** Opening Extracted data block **

(** * 3Speak upload service: status polling, storage administration, upload-session expiry

    A shallow embedding of the parts of the repository that the specification's
    testable properties are about:

    - the client-side status reconciler of the frontend integration guide
      ([ThreeSpeakUploader.getStatusLabel], [ThreeSpeakUploader.pollUntilPublished],
      and the stand-alone [StatusGuide.getStatusLabel] / [StatusGuide.pollVideoStatus]);
    - the storage service ([Storage]: [getStorageStats], [listPinnedFiles],
      [unpinFiles], [runGarbageCollection]) and its routes ([Routes]);
    - the dashboard client's age gate ([StorageManager]);
    - the index set-up of the [temp_uploads] collection ([TempUploads]).

    JavaScript values are modelled as the code uses them: statuses and cids are
    strings, JSON numbers that may be fractional are rationals, the result of
    [parseInt] is an integer or [NaN], [Date] values are milliseconds since the
    epoch, and an absent ([null] / [undefined]) value is [None]. *)

From Stdlib Require Import String Ascii ZArith QArith Qround List Bool Lia Permutation DecimalString.
Import ListNotations.

Local Open Scope string_scope.
Local Open Scope Z_scope.

(** ** JavaScript primitives used by the sources *)

Module Js.

(** [String(n)] / template interpolation of an integer. *)
Definition string_of_Z (z : Z) : string := NilZero.string_of_int (Z.to_int z).

(** [Math.round]: the nearest integer, ties towards +infinity. *)
Definition Math_round (q : Q) : Z := Qfloor (Qplus q (1 # 2)).

(** [x || 0] on an optional number: [undefined], [null] and [0] are falsy. *)
Definition or_zero (x : option Q) : Q :=
  match x with
  | Some q => if Qeq_bool q 0 then 0%Q else q
  | None => 0%Q
  end.

(** The value of [parseInt]: an integer, or [NaN] when no digits were read. *)
Inductive int : Type :=
| NaN
| Int (z : Z).

(** [a > b] where [b] is an integer literal; every comparison with [NaN] is false. *)
Definition gt (a : int) (b : Z) : bool :=
  match a with
  | NaN => false
  | Int z => b <? z
  end.

(** [x || 0] on an optional integer JSON number. *)
Definition or_zeroZ (x : option Z) : Z :=
  match x with
  | Some z => z
  | None => 0
  end.

(** [s.split(sep)] for a one-character separator: the fields between the
    separators, at least one. *)
Fixpoint split (sep : ascii) (s : string) : list string :=
  match s with
  | EmptyString => [EmptyString]
  | String c rest =>
      if Ascii.eqb c sep then EmptyString :: split sep rest
      else match split sep rest with
           | field :: fields => String c field :: fields
           | [] => [String c EmptyString]
           end
  end.

(** [s.includes(c)] for one character. *)
Fixpoint includes (c : ascii) (s : string) : bool :=
  match s with
  | EmptyString => false
  | String c' rest => Ascii.eqb c' c || includes c rest
  end.

(** [x || fallback] on an optional string: [undefined] and [''] are falsy. *)
Definition or_string (x : option string) (fallback : string) : string :=
  match x with
  | Some EmptyString | None => fallback
  | Some s => s
  end.

End Js.

(** ** The status objects returned by [GET /api/upload/video/:id/status] *)

Module Progress.
Record t : Type := mk { pct : option Q; download_pct : option Q }.
End Progress.

Module Job.
Record t : Type := mk { id : string; status : string; progress : option Progress.t }.
End Job.

Module Video.
Record t : Type := mk { status : string; owner : string; permlink : string }.
End Video.

(** [result.data], i.e. [{ video, job }]; [job] is [null] until the encoder
    has created one. *)
Module StatusData.
Record t : Type := mk { video : Video.t; job : option Job.t }.
End StatusData.

(** [job?.status === s] *)
Definition job_status_is (job : option Job.t) (s : string) : bool :=
  match job with
  | Some j => (Job.status j =? s)%string
  | None => false
  end.

(** [job?.progress?.pct || 0] *)
Definition job_pct (job : option Job.t) : Q :=
  Js.or_zero
    (match job with
     | Some j => match Job.progress j with
                 | Some p => Progress.pct p
                 | None => None
                 end
     | None => None
     end).

(** ** [class ThreeSpeakUploader] of the integration guide *)

Module ThreeSpeakUploader.
(** [await condition.is_ready()] *)
Definition is_ready (condition : oid) : M Process bool := λ s,
  match objects s !! condition with
  | Some (Condition p _) => user_predicate p s
  | Some (PreventShutdown _ _) => is_ready_to_shutdown condition s
  | None => (Raise (AttributeError "predicate"), s)
  end.

(** The iteration of the [for ... else] over
    [GracefulShutdownCondition.instances], with the references [ids] still
    to come: [true] when the loop ran to its end, so that the [else] branch
    is taken, [false] when it stopped at [break].  The loop iterates the set
    itself while its body runs.  Each time the next reference is asked for,
    also when none is left, the iterator of the set first compares the size
    of the set with [size], its size when the iteration began, and raises
    RuntimeError when they differ.  The reference of an object that is
    dropped during the iteration stays in the set until the iteration is
    over, so that only a registration changes the size.  Iterating a
    WeakSet skips the dead references. *)
Fixpoint for_conditions_from (size : nat) (ids : list oid) : M Process bool := λ s,
  if bool_decide (length (instances s) = size) then
    match ids with
    | [] => (Normal true, s)
    | condition :: rest =>
        match objects s !! condition with
        | None => for_conditions_from size rest s
        | Some o =>
            (ready ← is_ready condition;
             if negb ready then
               logger (ConditionNotSatisfied (description o));;
               mret false
             else for_conditions_from size rest : M Process bool) s
        end
    end
  else (Raise (RuntimeError "Set changed size during iteration"), s).

(** [for condition in GracefulShutdownCondition.instances: ... else: ...],
    entered when the set holds [ids]. *)
Definition for_conditions (ids : list oid) : M Process bool :=
  for_conditions_from (length ids) ids.

(** The body of [while True], at its k-th execution. *)
Definition loop_body (k : nat) : M Process unit :=
  asyncio_sleep k;;
  b ← get_is_shutting_down;
  if negb b then mret tt
  else
    ids ← gets instances;
    exhausted ← for_conditions ids;
    if exhausted : bool then
      logger AllConditionsSatisfied;;
      raise SystemExit
    else mret tt.
(** * oidc-authservice: CSRF state codec and authenticators

    A shallow embedding of
    - [sessions/state.go]           ([CreateState], [VerifyState]),
    - [authenticator_session.go]    ([sessionAuthenticator.AuthenticateRequest]),
    - [authenticators/idtoken.go]   ([IDTokenAuthenticator.Authenticate]),
    - [common/util.go]              ([GetBearerToken]) and the error types of
      package [common],
    together with the properties the design document states about them.

    Go values [(v, err)] are pairs of options, a Go panic is the [Panic]
    constructor of [Res], and everything a function mutates (the session
    store, the response writer, the random source) is passed in and out. *)

From Stdlib Require Import ZArith Ascii String List Lia.
From stdpp Require Import base option list gmap strings pretty.

Local Open Scope string_scope.

(** ** Results of Go calls that may panic *)

Inductive Res (A : Type) : Type :=
| Val (a : A)
| Panic (msg : string).
Arguments Val {A} a.
Arguments Panic {A} msg.

#[global] Instance res_ret : MRet Res := fun _ a => Val a.
#[global] Instance res_bind : MBind Res := fun _ _ k m =>
  match m with
  | Val a => k a
  | Panic msg => Panic msg
  end.

(** [xs[i]] on a Go slice: a run-time panic when [i] is out of range. *)
Definition index {A : Type} (xs : list A) (i : nat) : Res A :=
  match xs !! i with
  | Some x => Val x
  | None => Panic "runtime error: index out of range"
  end.

(** ** Package [strings] of the Go standard library (the functions used) *)
Module GoStrings.

Fixpoint HasPrefix (s prefix : string) {struct prefix} : bool :=
  match prefix, s with
  | EmptyString, _ => true
  | String p prefix', String c s' => if decide (p = c) then HasPrefix s' prefix' else false
  | String _ _, EmptyString => false
  end.

Fixpoint drop_chars (n : nat) (s : string) : string :=
  match n, s with
  | O, _ => s
  | S n', String _ s' => drop_chars n' s'
  | S _, EmptyString => EmptyString
  end.

Definition TrimPrefix (s prefix : string) : string :=
  if HasPrefix s prefix then drop_chars (String.length prefix) s else s.

(** [genSplit] for a non-empty separator: [cur] is the piece being
    collected, [skip] counts the characters of a separator occurrence that
    are still to be passed over. *)
Fixpoint split_go (sep : string) (s : string) (skip : nat) (cur : string) : list string :=
  match s with
  | EmptyString => [cur]
  | String c s' =>
      match skip with
      | S k => split_go sep s' k cur
      | O =>
          if HasPrefix s sep
          then cur :: split_go sep s' (String.length sep - 1) EmptyString
          else split_go sep s' O (cur +:+ String c EmptyString)
      end
  end.

(** [strings.Split(s, sep)]; an empty separator explodes [s] into its
    characters. *)
Definition Split (s sep : string) : list string :=
  match sep with
  | EmptyString => (fun c => String c EmptyString) <$> list_ascii_of_string s
  | _ => split_go sep s O EmptyString
  end.

(** White space of [strings.TrimSpace] among the ASCII bytes.  Strings are
    byte strings here and are not decoded as UTF-8, so [TrimSpace] below is
    that of Go on strings of ASCII bytes. *)
Definition isSpace (c : ascii) : bool :=
  let n := nat_of_ascii c in
  (n =? 32)%nat || ((9 <=? n)%nat && (n <=? 13)%nat).

Fixpoint trimLeft (s : string) : string :=
  match s with
  | String c s' => if isSpace c then trimLeft s' else s
  | EmptyString => EmptyString
  end.

Fixpoint trimRight (s : string) : string :=
  match s with
  | EmptyString => EmptyString
  | String c s' =>
      match trimRight s' with
      | EmptyString => if isSpace c then EmptyString else String c EmptyString
      | t => String c t
      end
  end.

Definition TrimSpace (s : string) : string := trimRight (trimLeft s).

End GoStrings.

(** ** Errors: [github.com/pkg/errors] and the error types of package [common] *)
Module Errors.

(** [RequestError] (package [common], called [svc] by the session
    authenticator) carries the provider's HTTP response; only the status
    code of the response is ever read. *)
#[warnings="-register-all"] Inductive error : Type :=
| errorString (msg : string)                     (* errors.New, errors.Errorf *)
| withMessage (cause : error) (msg : string)     (* errors.Wrap, errors.Wrapf *)
| withStack (cause : error)                      (* errors.WithStack *)
| RequestError (StatusCode : Z) (Body : string) (Err : option error).

Definition New (msg : string) : error := errorString msg.
Definition Wrap (err : error) (msg : string) : error := withStack (withMessage err msg).
Definition WithStack (err : error) : error := withStack err.

(** [errors.As(err, &reqErr)] with [reqErr : *RequestError]: the first
    [RequestError] on the [Unwrap] chain, as (status, body, inner error). *)
Fixpoint As_RequestError (err : error) : option (Z * string * option error) :=
  match err with
  | errorString _ => None
  | withMessage cause _ => As_RequestError cause
  | withStack cause => As_RequestError cause
  | RequestError code body inner => Some (code, body, inner)
  end.

(** The [Error()] method. *)
Fixpoint Error (err : error) : string :=
  match err with
  | errorString msg => msg
  | withMessage cause msg => msg +:+ ": " +:+ Error cause
  | withStack cause => Error cause
  | RequestError code body inner =>
      "status: " +:+ pretty code +:+ ", body: " +:+ body +:+ ", err: " +:+
      match inner with
      | Some e => Error e
      | None => "<nil>"
      end
  end.

End Errors.
Export Errors.

(** ** Package [net/http]: the parts of a request and a response the code touches *)
Module Http.

Record Cookie : Type := mkCookie {
  Name : string;
  Value : string;
  MaxAge : Z;
  Path : string;
  Domain : string;
}.

(** A request: the parsed form ([url.Values]), the headers and the cookies
    of the [Cookie] header, in the order they were sent. *)
Record Request : Type := mkRequest {
  Form : gmap string (list string);
  Header : gmap string (list string);
  Cookies : list Cookie;
}.

(** The headers written to a response; [SetCookies] is the list of
    [Set-Cookie] lines, oldest first. *)
Record ResponseWriter : Type := mkResponseWriter {
  RespHeader : gmap string (list string);
  SetCookies : list Cookie;
}.

Definition StatusUnauthorized : Z := 401.

(** [Header.Get]: the first value of the key, or the empty string.  Go looks
    the key up in its canonical form ([textproto.CanonicalMIMEHeaderKey]);
    here the key is taken as it is, which is the same for a key in canonical
    form. *)
Definition Header_Get (h : gmap string (list string)) (key : string) : string :=
  match h !! key with
  | Some (v :: _) => v
  | _ => ""
  end.

(** [Header.Set]: replaces every value of the key, a key in canonical form
    (see [Header_Get]). *)
Definition Header_Set (h : gmap string (list string)) (key value : string)
  : gmap string (list string) :=
  <[key := [value]]> h.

** Closing Extracted data block **

Exercise
Check each line of the listing for the word "Process" and state how many lines contain it, with no other words.

Solution to the exercise
5